It has been over 4 weeks since the last communication I had with my BPD ex. It has been a struggle, I still think about her, and her daughter. I am still haunted by the memories, and I still have dreams of them. My last dream I had, she contacted me and asked about setting up a visit with her daughter. I hate having these dreams, they are not real, all they do is remind me of the loss.

I have been in therapy, and I am starting to realize my pattern of behavior in my past relationships since my divorce. My ex-wife alienated my children from me, for many years. I missed so much time and so many important events with them. I have no contact with my oldest son, he hasn't spoken to me in over 3 years. I guess through therapy I learned I spent these past 12 years trying to find something to make up for the loss I felt with my children. I spent 7 years with a low functioning BPD woman, who could not keep a job, had very low intellect, and I felt I had to take care of her like a Father takes care of his child. We had a very unhealthy relationship. I guess I was just trying to fill the void I felt since my divorce. After we broke up, I thought I would be able to find a more mature and healthy relationship with a woman.

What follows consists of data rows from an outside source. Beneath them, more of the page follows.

(* ===== verification/PyDict.v ===== *)
(** * Python dictionaries

    A Python [dict] remembers insertion order: assigning to a present key
    keeps its position, assigning to an absent one appends, and deletion
    removes the entry.  Iteration order is observable in this program (LRU
    ties, tool-call slots, serialization), so a dict is an association list
    in insertion order, not a finite map. *)

From S2P Require Import Prelude.

Section dict.
Context {K V : Type} `{EqDecision K}.
Implicit Types (d : list (K * V)) (k : K) (v : V).

(** [d.get(k)] *)
Fixpoint dget d k : option V :=
  match d with
  | [] => None
  | (k', v) :: d' => if decide (k = k') then Some v else dget d' k
  end.

(** [d[k] = v] *)
Fixpoint dset d k v : list (K * V) :=
  match d with
  | [] => [(k, v)]
  | (k', v') :: d' =>
      if decide (k = k') then (k', v) :: d' else (k', v') :: dset d' k v
  end.

(** [del d[k]], and [d.pop(k, None)] seen as an effect *)
Fixpoint ddel d k : list (K * V) :=
  match d with
  | [] => []
  | (k', v') :: d' =>
      if decide (k = k') then d' else (k', v') :: ddel d' k
  end.

(** [k in d] *)
Definition dmem d k : bool :=
  match dget d k with Some _ => true | None => false end.

(** [d.setdefault(k, v)] seen as an effect *)
Definition dsetdefault d k v : list (K * V) :=
  match dget d k with Some _ => d | None => dset d k v end.

(** No key occurs twice. *)
Definition dwf d : Prop := NoDup d.*1.

Lemma dget_Some_In d k v : dget d k = Some v → (k, v) ∈ d.
Proof.
  induction d as [|[k' v'] d IH]; simpl; [done|].
  case_decide; intros; simplify_eq; set_solver.
Qed.

Lemma dget_Some_key d k v : dget d k = Some v → k ∈ d.*1.
Proof. intros H%dget_Some_In. by apply (list_elem_of_fmap_2 fst) in H. Qed.

Lemma dget_None d k : dget d k = None ↔ k ∉ d.*1.
Proof.
  induction d as [|[k' v'] d IH]; simpl; [set_solver|].
  case_decide; set_solver.
Qed.

Lemma dget_is_Some d k : is_Some (dget d k) ↔ k ∈ d.*1.
Proof. rewrite -not_eq_None_Some dget_None. destruct (decide (k ∈ d.*1)); tauto. Qed.

Lemma dmem_true d k : dmem d k = true ↔ k ∈ d.*1.
Proof. rewrite -dget_is_Some /dmem. destruct (dget d k); naive_solver. Qed.

Lemma dget_In d k v : dwf d → (k, v) ∈ d → dget d k = Some v.
Proof.
  induction d as [|[k' v'] d IH]; [set_solver|].
  intros [Hk Hd]%NoDup_cons Hin. simpl in *.
  apply elem_of_cons in Hin as [|Hin]; simplify_eq; case_decide; simplify_eq; [done|..].
  - destruct Hk. by apply (list_elem_of_fmap_2 fst) in Hin.
  - by apply IH.
Qed.

Lemma dget_dset_eq d k v : dget (dset d k v) k = Some v.
Proof. induction d as [|[k' v'] d IH]; simpl; repeat (case_decide; simpl); congruence. Qed.

Lemma dset_dset d k v w : dset (dset d k v) k w = dset d k w.
Proof. induction d as [|[k' v'] d IH]; simpl; repeat (case_decide; simpl); congruence. Qed.

Lemma dset_dsetdefault d k v w : dset (dsetdefault d k v) k w = dset d k w.
Proof. unfold dsetdefault. destruct (dget d k); [done|]. apply dset_dset. Qed.

Lemma dget_dset_ne d k k' v : k ≠ k' → dget (dset d k v) k' = dget d k'.
Proof.
  intros Hne. induction d as [|[k'' v''] d IH]; simpl; repeat (case_decide; simpl); congruence.
Qed.

Lemma dget_ddel_ne d k k' : k ≠ k' → dget (ddel d k) k' = dget d k'.
Proof.
  intros Hne. induction d as [|[k'' v''] d IH]; simpl; repeat (case_decide; simpl); congruence.
Qed.

Lemma dget_ddel_eq d k : dwf d → dget (ddel d k) k = None.
Proof.
  intros Hd. apply dget_None. unfold dwf in Hd. induction d as [|[k' v] d IH]; simpl in *; [set_solver|].
  apply NoDup_cons in Hd as [Hk Hd]. case_decide; subst; [done|]. csimpl. set_solver.
Qed.

Lemma keys_dset_present d k v : k ∈ d.*1 → (dset d k v).*1 = d.*1.
Proof.
  induction d as [|[k' v'] d IH]; simpl; [set_solver|].
  intros H. case_decide; simpl; f_equal. apply IH. set_solver.
Qed.

Lemma keys_dset_absent d k v : k ∉ d.*1 → (dset d k v).*1 = d.*1 ++ [k].
Proof.
  induction d as [|[k' v'] d IH]; simpl; [done|].
  intros H. case_decide; simpl; [set_solver|]. f_equal. apply IH. set_solver.
Qed.

Lemma elem_of_keys_dset d k k' v : k' ∈ (dset d k v).*1 ↔ k' = k ∨ k' ∈ d.*1.
Proof.
  destruct (decide (k ∈ d.*1)) as [H|H].
  - rewrite keys_dset_present //. set_solver.
  - rewrite keys_dset_absent //. set_solver.
Qed.

Lemma keys_ddel_sublist d k : sublist (ddel d k).*1 d.*1.
Proof.
  induction d as [|[k' v'] d IH]; simpl; [constructor|].
  case_decide; simpl; [by apply sublist_cons|by apply sublist_skip].
Qed.

Lemma elem_of_keys_ddel d k k' :
  dwf d → k' ∈ (ddel d k).*1 ↔ k' ≠ k ∧ k' ∈ d.*1.
Proof.
  induction d as [|[k'' v''] d IH]; simpl; [set_solver|].
  intros [Hk Hd]%NoDup_cons. case_decide; simplify_eq/=; [set_solver|].
  rewrite !elem_of_cons IH //. set_solver.
Qed.

Lemma elem_of_ddel d k x : x ∈ ddel d k → x ∈ d.
Proof.
  induction d as [|[k' v'] d IH]; simpl; [done|]. case_decide; set_solver.
Qed.

Lemma elem_of_dset d k v x : x ∈ (dset d k v).*2 → x = v ∨ x ∈ d.*2.
Proof.
  induction d as [|[k' v'] d IH]; simpl; [set_solver|].
  case_decide; simpl; set_solver.
Qed.

Lemma dwf_dset d k v : dwf d → dwf (dset d k v).
Proof.
  intros Hd. unfold dwf. destruct (decide (k ∈ d.*1)) as [H|H].
  - by rewrite keys_dset_present.
  - rewrite keys_dset_absent //. apply NoDup_app. set_solver by eauto using NoDup_singleton.
Qed.

Lemma dwf_ddel d k : dwf d → dwf (ddel d k).
Proof. intros Hd. by eapply sublist_NoDup; [|apply keys_ddel_sublist]. Qed.

Lemma length_dset_present d k v : k ∈ d.*1 → length (dset d k v) = length d.
Proof. intros H. by rewrite -(length_fmap fst) keys_dset_present // length_fmap. Qed.

Lemma length_dset_absent d k v : k ∉ d.*1 → length (dset d k v) = S (length d).
Proof.
  intros H. rewrite -(length_fmap fst) keys_dset_absent //.
  rewrite length_app length_fmap /=. lia.
Qed.

Lemma length_ddel d k : k ∈ d.*1 → S (length (ddel d k)) = length d.
Proof.
  induction d as [|[k' v'] d IH]; simpl; [set_solver|].
  intros H. case_decide; simpl; [done|]. f_equal. apply IH. set_solver.
Qed.
End dict.

#[export] Hint Resolve dwf_dset dwf_ddel : py.
(** ** Truth value, attribute access, length, iteration *)

(** [bool(v)] *)
Definition truthy (v : json) : bool :=
  match v with
  | JNull => false
  | JBool b => b
  | JInt z => negb (z =? 0)
  | JFloat q => negb (Qeq_bool q 0)
  | JStr s => snonempty s
  | JList l => match l with [] => false | _ => true end
  | JObj d => match d with [] => false | _ => true end
  end.

(** [a or b] *)
Definition py_or (a b : json) : json := if truthy a then a else b.

(** [d.get(k)] on a dict: [None] when absent. *)
Definition oget (d : obj) (k : string) : json := default JNull (dget d k).

(** [v.get(k)] on any value: only dicts have [get]. *)
Definition py_get (v : json) (k : string) : res json :=
  match v with
  | JObj d => Ok (oget d k)
  | _ => Err AttributeError
  end.

(** [len(v)] *)
Definition py_len (v : json) : res Z :=
  match v with
  | JStr s => Ok (slen s)
  | JList l => Ok (Z.of_nat (length l))
  | JObj d => Ok (Z.of_nat (length d))
  | _ => Err TypeError
  end.

Fixpoint chars (s : string) : list json :=
  match s with
  | EmptyString => []
  | String c s' => JStr (str1 c) :: chars s'
  end.

(** [for x in v]: lists by element, strings by character, dicts by key. *)
Definition py_iter (v : json) : res (list json) :=
  match v with
  | JList l => Ok l
  | JStr s => Ok (chars s)
  | JObj d => Ok (JStr <$> d.*1)
  | _ => Err TypeError
  end.

Definition is_str (v : json) : bool := match v with JStr _ => true | _ => false end.
Definition is_list (v : json) : bool := match v with JList _ => true | _ => false end.
Definition is_dict (v : json) : bool := match v with JObj _ => true | _ => false end.
Definition is_bool (v : json) : bool := match v with JBool _ => true | _ => false end.
Definition is_none (v : json) : bool := match v with JNull => true | _ => false end.

(** [v == "literal"] *)
Definition eq_str (v : json) (s : string) : bool :=
  match v with JStr t => bool_decide (t = s) | _ => false end.

Lemma eq_str_true v s : eq_str v s = true ↔ v = JStr s.
Proof. destruct v; simpl; rewrite ?bool_decide_eq_true; naive_solver. Qed.

Lemma oget_dget d k v : dget d k = Some v → oget d k = v.
Proof. unfold oget. by intros ->. Qed.

Lemma oget_wf d k : obj_wf d → json_wf (oget d k).
Proof.
  unfold obj_wf. rewrite json_wf_obj Forall_forall. intros [_ Hd]. unfold oget.
  destruct (dget d k) eqn:E; [|done]. apply Hd. apply dget_Some_In in E.
  by apply (list_elem_of_fmap_2 snd) in E.
Qed.

Lemma py_get_wf v k x : json_wf v → py_get v k = Ok x → json_wf x.
Proof. intros Hv. destruct v; try done. intros [= <-]. by apply oget_wf. Qed.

This brought me to my latest BPD ex. She had a daughter I was very close to. I was able to do things with her, I could not with my children. Helping her with her school work, buying her stuff for school. Spending holidays together, going to her school functions. It was very full filling for a time. We would cuddle and watch TV together. Go to the park with the dog. But as with any BPD relationship, it was toxic and unstable. I realized I stayed longer than I should have for the child. We broke up and got back together so many times. I kept going back for the daughter I think. Going back to try and create the family that I felt was lost after my divorce. The last time I tried, the exBPD was so angry, and so abusive, it was not the same, and it was never going to change. I knew if I left this last time, that it would be the end, and she would cut me off for good. And I knew I would never see her daughter again.

I left. And as I suspected, that was the last time I saw her. I left in September and have not seen her since. Her mother did everything she could to hurt me, triangulated me with the new partner, the jealousy games, throwing him in my face, they spent Christmas together. Right after they got together she posted a pic with him and her daughter on Facebook. She did everything she could to show me that I was completely replaced. I thought after my ex-wife I would never feel such cruelty and hurt, and this shocked the hell out of me. A woman I loved and shared everything with, who knew what my ex-wife put me through, she knew the unstable relationship I had with my children, and she used all that to hurt me as much as she could, and to add insult to injury, she is telling people that I am obsessed with her, and that I am stalking her, she also had the new partner contact me on Facebook to brag about their sex life.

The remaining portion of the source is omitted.